Костяной браслет | страница 15
В первый заход она и правда принялась за чистку навеса, чтобы успокоить укоры совести. Но вскоре, однако, Сольвейг оставила это занятие. Спустившись к причалу в третий раз, она проверила оснастку лодки, что стояла у воды. Опустившись на одно колено, девушка ткнула веслом в корку льда. Хрустальные иглы были не толще ногтя и тут же поддались.
Сердце Сольвейг бешено застучало, и кровь ее запела.
Перед последним походом к дому она пробралась к семейному кладбищу. У дальнего его склона яростные барашки волн бились о скалы.
Сольвейг бродила среди могил. Родители матери, ее же бабушка и дедушка, прадед и прабабка… Она никого из них не знала. Дойдя до места, где покоилась ее мать, девушка опустилась на колени в мокрой траве.
— Ссс… — свистел северный ветер. — Ссс-ссссс…
Сольвейг положила правую руку на сердце.
— Я боюсь, — сказала она матери. — Я никогда еще не была так напугана. Но никогда и не чувствовала такой уверенности в том, что мне нужно сделать. Мама, о мамочка, мой путь может привести меня к отцу — или я окажусь там же, где ты сейчас.
Пора цветов еще не настала: не появились еще бледные акониты, не закивали головками подснежники. Но Сольвейг, поблуждав по склону, набрала горсть мелкой белой гальки и старательно разложила у покосившегося могильного камня: тут в виде снежинки, здесь словно пролитые слезы, а там — россыпь белоснежных лепестков. Закончив, девушка поднялась на ноги и заспешила назад к хутору.

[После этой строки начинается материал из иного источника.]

Lemma startAll_present ids (m : gmap Z Plugin) : (∀ id, id ∈ ids -> is_Some (m !! id)) ->
  ∃ ps, map (λ id, m !! id) ids = map Some ps /\
    startAll (map (λ id, m !! id) ids) = Ret (if forallb NewRuntime ps then Some ps else None).
Proof.
  induction ids as [|id ids IH]; intros Hp; [by exists []|]. destruct (Hp id ltac:(by left)) as [p Ep].
  destruct IH as (ps & Em & Es); [intros; apply Hp; by right|]. exists (p :: ps). cbn. rewrite Ep, Em. split; [done|].
  destruct (NewRuntime p); cbn; [|done]. rewrite <- Em, Es. by destruct (forallb _ ps).
Qed.

Lemma updateJSEngine_spec r : applied_present r ->
  ∃ ps, map (λ id, plugins r !! id) (AppliedIDs (appliedPlugins r)) = map Some ps /\
    updateJSEngine r = Ret (if forallb NewRuntime ps
      then (None, mkPlugins (plugins r) (appliedPlugins r) (mkEngine EnableJSPlugin ps)) else (Some errEngine, r)).
Proof.
  intros Hp. destruct (startAll_present _ _ Hp) as (ps & Em & Es). exists ps. split; [done|].
  unfold updateJSEngine, Engine_ApplyPlugins. rewrite Es. by destruct (forallb _ ps).
Qed.

Lemma forallb_present value r : forallb (λ id, bool_decide (is_Some (plugins r !! id))) (AppliedIDs value) = true ->
  applied_present (set_applied value r).
Proof. rewrite forallb_forall. intros H id Hid%list_elem_of_In. apply H in Hid. by apply bool_decide_eq_true in Hid. Qed.

(** The versions the engine should run: those the dispatcher holds, in the order applied. *)
Definition current r : list (option Plugin) := map (λ id, plugins r !! id) (AppliedIDs (appliedPlugins r)).
Definition in_step r : Prop := current r = map Some (applied (jsEngine r)).

Lemma inAppliedPlugins_spec id r : inAppliedPlugins id r = true <-> id ∈ AppliedIDs (appliedPlugins r).
Proof.
  unfold inAppliedPlugins. rewrite existsb_exists. split.
  - intros (x & Hx & E%Z.eqb_eq). subst. by apply list_elem_of_In.
  - intros H. exists id. split; [by apply list_elem_of_In|apply Z.eqb_refl].
Qed.

Lemma applied_insert id v r : applied_present r -> applied_present (set_plugins (<[id := v]> (plugins r)) r).
Proof. intros H id' Hid. cbn. destruct (decide (id = id')) as [->|]; [rewrite lookup_insert_eq|rewrite lookup_insert_ne by done]; eauto. Qed.

Lemma current_other id m r : (∀ id', id' <> id -> m !! id' = plugins r !! id') -> inAppliedPlugins id r = false ->
  current (set_plugins m r) = current r.
Proof.
  intros Hm Hid. unfold current. cbn. apply map_ext_in. intros id' Hin%list_elem_of_In. apply Hm. intros ->.
  apply inAppliedPlugins_spec in Hin. congruence.
Qed.

(** A rebuilt engine runs what the dispatcher holds when it is rebuilt. *)
Lemma updateJSEngine_current r err r' : applied_present r -> updateJSEngine r = Ret (err, r') ->
  applied_present r' /\ plugins r' = plugins r /\ appliedPlugins r' = appliedPlugins r /\
  match err with None => in_step r' | Some e => e = errEngine /\ r' = r end.
Proof.
  intros Hp Hr. destruct (updateJSEngine_spec r Hp) as (ps & Em & Eu). rewrite Eu in Hr.
  destruct (forallb NewRuntime ps); injection Hr as <- <-; [|done]. split_and!; try done.
Qed.

Lemma handlePlugin_present evt r err r' : applied_present r -> handlePlugin evt r = Ret (err, r') -> applied_present r'.
Proof.
  intros Hp. destruct evt as [t key v|t v]; unfold handlePlugin, doPluginEvent, doApplyPluginEvent.
  - destruct t.
    + unfold addPlugin. destruct (plugins r !! _); intros [= <- <-]; [done|by apply applied_insert].
    + unfold updatePlugin, maybeUpdateJSEngine. destruct (plugins r !! _); [|by intros [= <- <-]].
      destruct (inAppliedPlugins _ r); [|intros [= <- <-]; by apply applied_insert].
      destruct (updateJSEngine r) as [[[e|] r1]| |] eqn:Eu; cbn; try done;
        destruct (updateJSEngine_current _ _ _ Hp Eu) as (H1 & _); intros [= <- <-]; [done|by apply applied_insert].
    + unfold removePlugin. destruct (plugins r !! key); [|by intros [= <- <-]]. destruct (inAppliedPlugins key r) eqn:Ei; [done|].
      intros [= <- <-] id Hid. cbn in *. rewrite lookup_delete_ne; [by apply Hp|]. intros <-. apply inAppliedPlugins_spec in Hid. congruence.
  - assert (Hu : updateAppliedPlugin v r = Ret (err, r') -> applied_present r').
    { unfold updateAppliedPlugin. destruct (forallb _ _) eqn:Ef; [|by intros [= <- <-]].
      intros Hr. by apply updateJSEngine_current in Hr as (? & _); [|by apply forallb_present]. }
    destruct t; [done..|]. intros Hr. apply updateJSEngine_current in Hr as (? & _); [done|]. by intros id ?%elem_of_nil.
Qed.

Lemma handlePlugin_returns evt r : applied_present r ->
  (∀ key v, evt = EvtPlugin EventTypeDelete key v -> inAppliedPlugins key r = false) -> returns (handlePlugin evt r).
Proof.
  assert (Hu : ∀ r, applied_present r -> returns (updateJSEngine r)).
  { intros r0 H0. destruct (updateJSEngine_spec r0 H0) as (ps & _ & ->). done. }
  intros Hp Hd. destruct evt as [t key v|t v]; unfold handlePlugin, doPluginEvent, doApplyPluginEvent.
  - destruct t.
    + unfold addPlugin. by destruct (plugins r !! _).
    + unfold updatePlugin, maybeUpdateJSEngine. destruct (plugins r !! _); [|done]. destruct (inAppliedPlugins _ r); [|by eexists].
      apply returns_bind; [by apply Hu|]. by intros [[e|] r1] _.
    + unfold removePlugin. destruct (plugins r !! key); [|done]. by rewrite (Hd key v eq_refl).
  - assert (Ha : returns (updateAppliedPlugin v r)).
    { unfold updateAppliedPlugin. destruct (forallb _ _) eqn:Ef; [|done]. by apply Hu, forallb_present. }
    destruct t; [done..|]. apply Hu. by intros id ?%elem_of_nil.
Qed.

(** The states of a dispatcher that handles events. *)
Inductive plugins_reached : pluginState -> Prop :=
| plugins_new : plugins_reached newPlugins
| plugins_event evt r err r' : plugins_reached r -> handlePlugin evt r = Ret (err, r') -> plugins_reached r'.

Lemma reached_present r : plugins_reached r -> applied_present r.
Proof. induction 1; [by intros id ?%elem_of_nil|by eapply handlePlugin_present]. Qed.

(** C38: an event never finds an applied plugin missing, and ends the process only when it
    removes an applied one.  Applying plugins makes the engine run exactly the versions the
    dispatcher holds, in the order applied, and adding or removing another keeps it so.  But
    an update of an applied plugin rebuilds the engine before it stores the new version: the
    engine goes on with the old one. *)
Theorem engine_follows r : plugins_reached r ->
  (∀ evt, (∀ key v, evt = EvtPlugin EventTypeDelete key v -> inAppliedPlugins key r = false) -> returns (handlePlugin evt r)) /\
  (∀ t v r', handlePlugin (EvtApplied t v) r = Ret (None, r') -> in_step r') /\
  (∀ t key v r', in_step r -> inAppliedPlugins (match t with EventTypeDelete => key | _ => Plugin_ID v end) r = false ->
     handlePlugin (EvtPlugin t key v) r = Ret (None, r') -> in_step r') /\
  (∀ key v old r', inAppliedPlugins (Plugin_ID v) r = true -> plugins r !! Plugin_ID v = Some old ->
     handlePlugin (EvtPlugin EventTypeUpdate key v) r = Ret (None, r') ->
     plugins r' !! Plugin_ID v = Some v /\ map Some (applied (jsEngine r')) = current r /\ old ∈ applied (jsEngine r')).
Proof.
  intros Hr%reached_present. split_and!.
  - intros evt. by apply handlePlugin_returns.
  - intros t v r' Hh. assert (Hu : updateAppliedPlugin v r = Ret (None, r') -> in_step r').
    { unfold updateAppliedPlugin. destruct (forallb _ _) eqn:Ef; [|done].
      intros Hu. by apply updateJSEngine_current in Hu as (_ & _ & _ & ?); [|by apply forallb_present]. }
    unfold handlePlugin, doApplyPluginEvent in Hh. destruct t; [by apply Hu..|]. apply updateJSEngine_current in Hh as (_ & _ & _ & ?); [done|]. by intros id ?%elem_of_nil.
  - intros t key v r' Hs Hi Hh. unfold in_step in *. destruct t; cbn in Hh.
    + unfold addPlugin in Hh. destruct (plugins r !! _); [done|]. injection Hh as <-. cbn. rewrite <- Hs.
      apply (current_other (Plugin_ID v)); [|done]. intros id' Hne. by rewrite lookup_insert_ne.
    + unfold updatePlugin, maybeUpdateJSEngine in Hh. destruct (plugins r !! _); [|done]. rewrite Hi in Hh. injection Hh as <-. cbn. rewrite <- Hs.
      apply (current_other (Plugin_ID v)); [|done]. intros id' Hne. by rewrite lookup_insert_ne.
    + unfold removePlugin in Hh. destruct (plugins r !! key); [|done]. rewrite Hi in Hh. injection Hh as <-. cbn. rewrite <- Hs.
      apply (current_other key); [|done]. intros id' Hne. by rewrite lookup_delete_ne.
  - intros key v old r' Hi Ho Hh. cbn in Hh. unfold updatePlugin, maybeUpdateJSEngine in Hh. rewrite Ho, Hi in Hh.
    destruct (updateJSEngine r) as [[[e|] r1]| |] eqn:Eu; cbn in Hh; try done. injection Hh as <-.
    destruct (updateJSEngine_current _ _ _ Hr Eu) as (_ & Hp & Ha & Hs). cbn. rewrite lookup_insert_eq. split; [done|].
    assert (Hc : map Some (applied (jsEngine r1)) = current r) by (rewrite <- Hs; unfold current; by rewrite Hp, Ha). split; [done|].
    apply inAppliedPlugins_spec in Hi. assert (Hin : Some old ∈ map Some (applied (jsEngine r1))).
    { rewrite Hc. unfold current. apply list_elem_of_fmap. by exists (Plugin_ID v). }
    apply list_elem_of_fmap in Hin as (y & [= ->] & Hy). done.
Qed.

Вечером Сольвейг охватило беспокойство, и становилось оно все сильней. Девушка не чувствовала голода, и сон бежал от нее. Она твердила себе, что нужно подождать до рассвета, но потом вдруг испугалась, что уснет мертвым сном перед самой зарей.
В полной темноте она села на ложе. Тайком нашарила брошь, спрятанную в наволочке. Нашла на ощупь дыры в оленьей шкуре и просунула в них руки. Встала, подняла овечью полость. Но, сделав лишь первый шаг, задела железную кочергу, что лежала между ее лавкой и очагом.
Вмиг проснулась Аста:
— Кто там?
А затем:
— Что там?
— Это я, — хрипло откликнулась Сольвейг. — Всего лишь я.
Сердце бешено колотилось в ее груди.
— Что стряслось?
— Живот болит, — ответила Сольвейг. — У меня колики. Мне надо выйти. Очень надо.
Сводные братья храпели на два голоса.
— Не могу больше ждать, — простонала Сольвейг.
— Дверь закрой, — приказала ей Аста. А затем вздохнула и снова легла…
В миг, когда холодный ночной воздух овеял лицо Сольвейг, она почувствовала, ощутила всей душой, сколь опасно уходить и сколь больно было бы остаться.